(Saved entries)

(* ===== verification/GpioBcm2835.v ===== *)
(** * The GPIO driver of the Broadcom BCM2708..2711, gpio_bcm2835.cpp

    The register block is the interface [Bcm2835Regs] (function select, set,
    clear and level registers), [Bcm2835Pud] (the clocked pull control of the
    older chips) and [Bcm2711Pull] (the pull registers of the BCM2711); their
    laws are the behaviour the peripherals manual gives. *)
From S2P Require Import Prelude Mmio.
Import Pin Mmio.

Module Bcm2835.

Definition GpioSize : Z := 54.
Definition PioOffset : Z := 0x200000.
Definition MapBlockSize : Z := 4 * 1024.
Definition GFPSEL0 : Z := 0.
Definition GPSET0 : Z := 7.
Definition GPCLR0 : Z := 10.
Definition GPLEV0 : Z := 13.
Definition GPPUD : Z := 37.
Definition GPPUDCLK0 : Z := 38.
Definition GPPUPPDN0 : Z := 57.

Definition int2mode : list (Z * mode) :=
  [(0, ModeInput); (1, ModeOutput); (4, ModeAlt0); (5, ModeAlt1); (6, ModeAlt2); (7, ModeAlt3);
   (3, ModeAlt4); (2, ModeAlt5)].

Definition mode2int : list (mode * Z) :=
  [(ModeInput, 0); (ModeOutput, 1); (ModeAlt0, 4); (ModeAlt1, 5); (ModeAlt2, 6); (ModeAlt3, 7);
   (ModeAlt4, 3); (ModeAlt5, 2)].

Section Driver.
Context {O : MapOs} {D : Device} (is2711 : bool).

Definition hasAltRead : Z := 4.
Definition hasPullRead : Z := 2.

Definition flags : Z := Z.lor hasAltRead (if is2711 then hasPullRead else 0).

Definition open (piobase : Z) : M GpioDevice.gpio bool :=
  o ← gets GpioDevice.is_open;
  (if (o : bool) then mret tt
   else GpioDevice.on_map (IoMap.open piobase MapBlockSize);; modify (GpioDevice.set_isopen true));;
  gets GpioDevice.is_open.

Definition close : M GpioDevice.gpio unit :=
  o ← gets GpioDevice.is_open;
  if (o : bool) then GpioDevice.on_map IoMap.close;; modify (GpioDevice.set_isopen false) else mret tt.

(** The alternate functions that carry the PWM outputs. *)
Definition is_pwm (m : mode) (g : Z) : bool :=
  (bool_decide (m = ModeAlt0) && ((g =? 12) || (g =? 13))) ||
  (bool_decide (m = ModeAlt5) && ((g =? 18) || (g =? 19))).

Definition mode_of (g : Z) : M io mode :=
  r ← atomicRead (u64 (GFPSEL0 + Z.quot g 10));
  n ← shift (Z.rem g 10 * 3);
  m ← at_map (tab int2mode (Z.land (Z.shiftr r n) 7));
  mret (if is_pwm m g then ModePwm else m).

Definition pwm_function (g : Z) (m : mode) : M io mode :=
  if bool_decide (m = ModePwm) then
    if (g =? 12) || (g =? 13) then mret ModeAlt0
    else if (g =? 18) || (g =? 19) then mret ModeAlt5
    else throw InvalidArgument
  else mret m.

Definition setMode (g : Z) (m : mode) : M io unit :=
  m ← pwm_function g m;
  let offset := u32 (GFPSEL0 + Z.quot g 10) in
  rval ← atomicRead offset;
  lsr ← shift (u32 (Z.rem g 10 * 3));
  mval ← at_map (tab mode2int m);
  atomicWrite offset (Z.lor (Z.land rval (u32 (Z.lnot (Z.shiftl 7 lsr)))) (u32 (Z.shiftl mval lsr))).

Definition pull_of (g : Z) : M io pull :=
  if is2711 then
    r ← atomicRead (u64 (GPPUPPDN0 + Z.shiftr g 4));
    mret (match Z.land (Z.shiftr r (Z.shiftl (Z.land g 0xf) 1)) 3 with
          | 0 => PullOff | 2 => PullDown | 1 => PullUp | _ => PullUnknown
          end)
  else mret PullUnknown.

(** The two encodings of a pull; the other values leave the function early. *)
Definition pval_2711 (p : pull) : option Z :=
  match p with PullOff => Some 0 | PullUp => Some 1 | PullDown => Some 2 | PullUnknown => None end.
Definition pval_pud (p : pull) : option Z :=
  match p with PullOff => Some 0 | PullDown => Some 1 | PullUp => Some 2 | PullUnknown => None end.

Definition bank (g r : Z) : Z * Z := if 31 <? g then (g - 32, r + 1) else (g, r).

Definition setPull (g : Z) (p : pull) : M io unit :=
  if is2711 then
    match pval_2711 p with
    | None => mret tt
    | Some pval =>
        let r := u64 (GPPUPPDN0 + Z.shiftr g 4) in
        let pullshift := Z.shiftl (Z.land g 0xf) 1 in
        pullbits ← atomicRead r;
        atomicWrite r (Z.lor (Z.land pullbits (u32 (Z.lnot (Z.shiftl 3 pullshift)))) (u32 (Z.shiftl pval pullshift)))
    end
  else
    match pval_pud p with
    | None => mret tt
    | Some pval =>
        let '(g, pclk) := bank g GPPUDCLK0 in
        atomicWrite GPPUD pval;;
        b ← bit32 g;
        atomicWrite pclk b;;
        atomicWrite GPPUD 0;;
        atomicWrite pclk 0
    end.

Definition write (g : Z) (v : bool) : M io unit :=
  let '(g, offset) := bank g (if v then GPSET0 else GPCLR0) in
  b ← bit32 g; atomicWrite offset b.

Definition read (g : Z) : M io bool :=
  let '(g, offset) := bank g GPLEV0 in
  r ← atomicRead offset; b ← bit32 g; mret (negb (Z.land r b =? 0)).

End Driver.

(** ** The registers *)
(** The function select field of a pin, and its pull field on a BCM2711. *)
Definition fsel {D : Device} (g : Z) (s : hw) : Z := field (hw_read (GFPSEL0 + g / 10) s) (g mod 10 * 3) 3.
Definition pupd {D : Device} (g : Z) (s : hw) : Z := field (hw_read (GPPUPPDN0 + g / 16) s) (g mod 16 * 2) 2.

(** A write to [GPSETn] or [GPCLRn] drives the latches whose bit is one, no
    other write does; a pin selected as an output shows its latch, and [GPLEVn]
    shows the level of every pin; function select fields hold what is written. *)
Class Bcm2835Regs (D : Device) : Type := {
  latch : Z -> hw -> bool;
  level : Z -> hw -> bool;
  fsel_write : forall g o v s, 0 <= g < GpioSize -> 0 <= v < 2 ^ 32 ->
    fsel g (hw_write o v s) = if o =? GFPSEL0 + g / 10 then field v (g mod 10 * 3) 3 else fsel g s;
  latch_write : forall g o v s, 0 <= g < GpioSize ->
    latch g (hw_write o v s) =
      if (o =? GPSET0 + g / 32) && Z.testbit v (g mod 32) then true
      else if (o =? GPCLR0 + g / 32) && Z.testbit v (g mod 32) then false else latch g s;
  level_read : forall g s, 0 <= g < GpioSize ->
    Z.testbit (hw_read (GPLEV0 + g / 32) s) (g mod 32) = level g s;
  level_output : forall g s, 0 <= g < GpioSize -> fsel g s = 1 -> level g s = latch g s }.
Lemma terminal_exec_spec o t : ready t -> exists r p t', exec o t = (Ok r, t') /\ ready t' /\ wrote o r p /\
  received (dev (os t')) = received (dev (os t)) ++ p.
Proof.
  intros Ht. pose proof Ht as [Hg He].
  assert (Hins : forall xs k, exists r p t', guarded (insert xs) k t = (Ok r, t') /\ ready t' /\
    received (dev (os t')) = received (dev (os t)) ++ p /\ (r = k /\ p = xs \/ r = 2 ^ 64 - 1 /\ exists n, (n < length xs)%nat /\ p = take n xs)).
  { intros xs k. destruct (insert_spec xs (os t) Hg He) as (p & o' & Hr & Hx & Hc).
    destruct (guarded_spec (insert xs) k t o' Ht Hx) as [G1 G2]. destruct Hc as [(Hi & -> & Hs)|[Hi Hn]].
    - destruct (G1 (conj Hi Hs)) as [-> Hre]. eexists _, _, _. split; [reflexivity|]. split; [done|]. split; [exact Hr|by left].
    - destruct (G2 Hi) as (t' & -> & Hre & Hd & _). exists (2 ^ 64 - 1), p, t'. rewrite Hd. split_and!; auto. }
  destruct o as [c|s|s| |]; cbn [exec].
  1-3: unfold write_byte, write_str, write_buf;
       edestruct Hins as (r & p & t' & -> & Hre & Hr & Hc); exists r, p, t'; unfold wrote; cbn [result bytes_of]; split_and!; [done..|tauto|done].
  - destruct (flush_spec (os t) Hg He) as (o' & Hr & Hx & Hc). destruct (guarded_spec flush_stream 0 t o' Ht Hx) as [G1 G2].
    unfold flush. munfold. destruct Hc as [Hi|Hi].
    + destruct (G1 Hi) as [-> Hre]. exists 0, [], (with_os o' t). rewrite app_nil_r. split_and!; [done..|by left|done].
    + destruct (G2 Hi) as (t' & -> & Hre & Hd & _). exists 0, [], t'. rewrite app_nil_r, Hd. split_and!; [done..|by left|done].
  - unfold writeln. destruct (insert_spec [10] (os t) Hg He) as (p & o1 & Hr & Hx & [(Hi & -> & Hs)|[Hi Hn]]).
    + destruct (flush_spec o1 Hs ltac:(congruence)) as (o' & Hr' & Hx' & Hc).
      destruct (guarded_spec (insert [10];; flush_stream) 2 t o' Ht ltac:(congruence)) as [G1 G2].
      rewrite (M_bind_ok _ _ _ _ _ _ _ _ Hi) in G1, G2. destruct Hc as [Hc|Hc].
      * destruct (G1 Hc) as [-> Hre]. exists 2, [10], (with_os o' t). split_and!; [done..|by left|]. cbn. congruence.
      * destruct (G2 Hc) as (t' & -> & Hre & Hd & _). exists (2 ^ 64 - 1), [10], t'. rewrite Hd.
        split_and!; [done..|by right; split; [|right]|congruence].
    + destruct (guarded_spec (insert [10];; flush_stream) 2 t o1 Ht Hx) as [_ G2].
      rewrite (M_bind_throw _ _ _ _ _ _ _ _ Hi) in G2. destruct (G2 eq_refl) as (t' & -> & Hre & Hd & _).
      exists (2 ^ 64 - 1), p, t'. rewrite Hd. split_and!; [done..|by right; split; [|left]|done].
Qed.
(** C9: A hardware PWM channel of a Broadcom chip behaves as the value, range,
    switch and clock divisor its user sees: from a channel open for reading and
    writing with a range of at least 2, any sequence of public calls that write any value, switch the
    output, set a range of 2..2^32-1, a resolution of 1..31 bits or a frequency
    below 2^53 Hz runs without an exception, given fuel for the time the clock
    takes to stop or start; each call changes exactly its part, a value being
    clamped into the range, a frequency giving the least divisor of 2..4095 that
    does not exceed it, or 4095; reading returns the resulting value, range and
    state; and the range, value and control bits of the other channel of the
    block are those from before. *)
Theorem bcm_pwm_refines (l : list call) (s : eng) :
  ready s -> 2 <= top (view s) -> IoDevice.openMode (base s) = IoDevice.ReadWrite -> Forall legal l ->
  exists s', run l s = (Ok tt, s') /\ view s' = foldl (fun p o => after (clkFreq cf) o p) (view s) l /\
    SocPwm.read s' = (Ok (duty (view s')), s') /\ SocPwm.p_range s' = (Ok (top (view s')), s') /\
    SocPwm.isEnabled s' = (Ok (on (view s')), s') /\ others s' = others s.
Proof.
  intros Hr Ht Hm Hl. revert s Hr Ht Hm. induction Hl as [|o l Ho _ IH]; intros s Hr Ht Hm.
  - exists s. split; [done|]. split; [done|]. unfold SocPwm.read. change (SocPwm.p_dev s) with (base s). rewrite Hm.
    split; [exact (SocPwm.spec_read s Hr)|]. split; [exact (SocPwm.spec_range s Hr)|].
    split; [exact (SocPwm.spec_isEnabled s Hr)|done].
  - destruct (exec_step o s Hr Ht Hm Ho) as (s1 & H1 & Hr1 & Hb & Hv & Hoth & Ht1).
    destruct (IH s1 Hr1 Ht1) as (s' & H2 & Hv' & Hrd & Hrg & Hen & Hoth'); [by rewrite Hb|].
    exists s'. split_and!; try done; [|by rewrite Hv', Hv|by rewrite Hoth', Hoth].
    cbn [run foldr]. by rewrite (M_bind_ok _ _ _ _ _ _ _ _ H1).
Qed.
End Refinement.

(** C34: Setting the frequency of a Broadcom PWM, with a range of at least 1 and
    a positive frequency below 2^53 Hz, terminates, whatever the clock generator
    was doing, once the fuel covers the time the generator takes to stop or
    start; the clock then runs with the least divisor of 2..4095 whose frequency
    does not exceed the one asked for, or with 4095 when no smaller one does, and
    then the frequency may exceed it; the divisor is exact although it is
    computed in floating point, the function returns the frequency that results
    and no register of the PWM block has changed. *)
Theorem bcm_pwm_setFrequency_exact (is2711 : bool) (g f : Z) (fuel : nat) (s : eng) :
  let c := config_of is2711 g in
  let r := preg (rngReg c) s in
  ready s -> 1 <= r -> 0 < f < 2 ^ 53 -> settle_max < Z.of_nat fuel -> (0 < fuel)%nat ->
  exists s' D, setFrequency c fuel f s = (Ok (clkFreq c / D / r), s') /\ divisor s' = D /\
    2 <= D <= 4095 /\ (D < 4095 -> clkFreq c <= f * r * D) /\ (2 < D -> f * r * (D - 1) < clkFreq c) /\
    test (creg CM_PWMCTL s') BUSY = true /\ forall o, is_reg o = true -> preg o s' = preg o s.
Proof.
  cbn zeta. intros Hr Hrng Hf Hfuel Hf0. set (c := config_of is2711 g) in *. set (r := preg (rngReg c) s) in *.
  destruct (setClockDivisor_spec fuel ((clkFreq c + f * r - 1) / (f * r)) s Hr Hfuel Hf0)
    as (s' & Hs & Hr' & _ & Hd & Hp & Hb).
  pose proof (clamp_divisor_bound ((clkFreq c + f * r - 1) / (f * r))) as Hcl.
  assert (Hreg : preg (rngReg c) s' = r) by (apply Hp, config_regs).
  exists s', (divisor s'). split_and!; try done; try lia.
  - unfold setFrequency. rewrite (proj2 (Z.ltb_lt 0 f)) by lia.
    erewrite (M_bind_ok _ _ _ (_ ≫= _)); [|erewrite M_bind_ok by (by apply frequencyDivisor_exact); exact Hs].
    unfold c. rewrite frequency_eq; fold c; [by rewrite Hreg|done|lia|rewrite Hreg; lia].
  - rewrite Hd. apply clamp_divisor_least. nia.
  - rewrite Hd. apply clamp_divisor_least. nia.
Qed.
End Proofs.

(** ** A chip whose clock takes 150 microseconds to stop and to start *)
Module Demo.
Lemma mask_word x o : 0 <= Z.land x (reg_mask o) < 2 ^ 32.
Proof.
  assert (H : 0 <= reg_mask o < 2 ^ 32) by (unfold reg_mask; by destruct (o =? CTL)).
  split; [apply Z.land_nonneg; lia|]. apply bits_bound; [lia|apply Z.land_nonneg; lia|].
  intros n Hn. rewrite Z.land_spec, (testbit_high (reg_mask o) 32 n) by lia. apply andb_false_r.
Qed.

Definition pwm_block : Device := {|
  hw := Z -> Z;
  hw_read o s := Z.land (s o) (reg_mask o);
  hw_write o v s := fun x => if x =? o then v else s x;
  hw_word o s := mask_word (s o) o |}.

#[export] Instance pwm_block_ok : BcmPwmRegs pwm_block.
Proof.
  constructor; cbn.
  - intros o o' v s _ _. by destruct (o =? o').
  - intros o s _. by rewrite <- Z.land_assoc, Z.land_diag.
Qed.

Record cm : Type := mk_cm { cm_div : Z; cm_en : bool; cm_busy : bool; cm_left : Z }.
Definition busy_now (s : cm) : bool := if cm_left s <=? 0 then cm_en s else cm_busy s.
Definition cm_read (o : Z) (s : cm) : Z :=
  if o =? CM_PWMDIV then cm_div s mod 2 ^ 24
  else if o =? CM_PWMCTL then (if busy_now s then 128 else 0) + (if cm_en s then 16 else 0) else 0.
Definition cm_write (o v : Z) (s : cm) : cm :=
  if negb (Z.shiftr v 24 =? 0x5A) then s
  else if o =? CM_PWMDIV then mk_cm v (cm_en s) (cm_busy s) (cm_left s)
  else if o =? CM_PWMCTL then mk_cm (cm_div s) (Z.testbit v 4) (busy_now s) 150 else s.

■ EXERCISE:
A single figure is required: the number of lines in the data above in which the word "reading" appears.

■ TASK RESULT:
2